Qu’est-ce que la marche chromosomique ?

La marche chromosomique est une méthode de clonage positionnel utilisée pour trouver, isoler et cloner un allèle particulier dans une bibliothèque de gènes. Un allèle est un gène d’un trait génétique particulier transmis des adultes à leur progéniture, comme l’allèle des yeux bruns dans un gène de la couleur des yeux. Parfois, l’emplacement approximatif d’un seul allèle dans une chaîne d’acide désoxyribonucléique (ADN) peut être connu. Pour isoler un allèle particulier pour une maladie génétiquement transmise, la marche chromosomique peut nécessiter d’explorer l’échantillon souhaité dans une séquence d’ADN non cartographiée en dehors des séquences cartographiées précédemment.
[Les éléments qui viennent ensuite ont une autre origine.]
Lemma resume_stops_at_malformed_message_witness :
  let w := set_history (Sample.wrapper_with Sample.greeter [])
             (JArr [message_dict "user" "Hello"; JObj [("role", JStr "assistant")]]) in
  handle_command (Sample.terminal EmptyString) w ["--continue"] (Sample.world_with None) =
  (Raise (Exn "KeyError" "'content'"),
   World ∅ ["Resuming previous conversation..." +:+ nl; "You: Hello..." +:+ nl] [] []).
Proof.
  intros w.
  apply (resume_stops_at_malformed_message (Sample.terminal EmptyString) w ["--continue"]
           (Sample.world_with None)
           [message_dict "user" "Hello"; JObj [("role", JStr "assistant")]]
           [("user", "Hello")] [("role", JStr "assistant")] [] "content");
    reflexivity.
Defined.

Lemma reply_lost_without_directory_witness :
  let w := Wrapper "sk-test" Sample.greeter "claude-3-sonnet-20240229" 4096
                   (JArr []) "current_session.json" in
  chat w "Hello" false (Sample.world_with None) =
  (Exit 1,
   World ∅ ["Hi there" +:+ nl]
         ["Error: [Errno 2] No such file or directory: ''" +:+ nl]
         [Create (request_for w [] "Hello")]).
Proof.
  intros w.
  rewrite (reply_lost_without_directory w "Hello" false (Sample.world_with None) []
             ["Hi there" +:+ nl] "Hi there" eq_refl eq_refl
             (conj (ex_intro _ [] eq_refl) eq_refl)).
  reflexivity.
Defined.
Pour localiser un gène de maladie particulier, la marche commence au gène le plus proche qui a déjà été identifié, connu sous le nom de gène marqueur. Chaque gène successif dans la séquence est testé à plusieurs reprises pour ce que l’on appelle les restrictions de chevauchement et cartographié pour leur emplacement précis dans la séquence. Finalement, la marche à travers les gènes atteint le gène mutant dans une séquence non cartographiée qui se lie à un fragment d’un gène de cette maladie particulière. Une fois le gène cloné, sa fonction peut être entièrement identifiée. Tout au long de ce processus, des tests sont effectués pour identifier pleinement les propriétés de chaque clone successif, pour cartographier leurs emplacements pour une utilisation future.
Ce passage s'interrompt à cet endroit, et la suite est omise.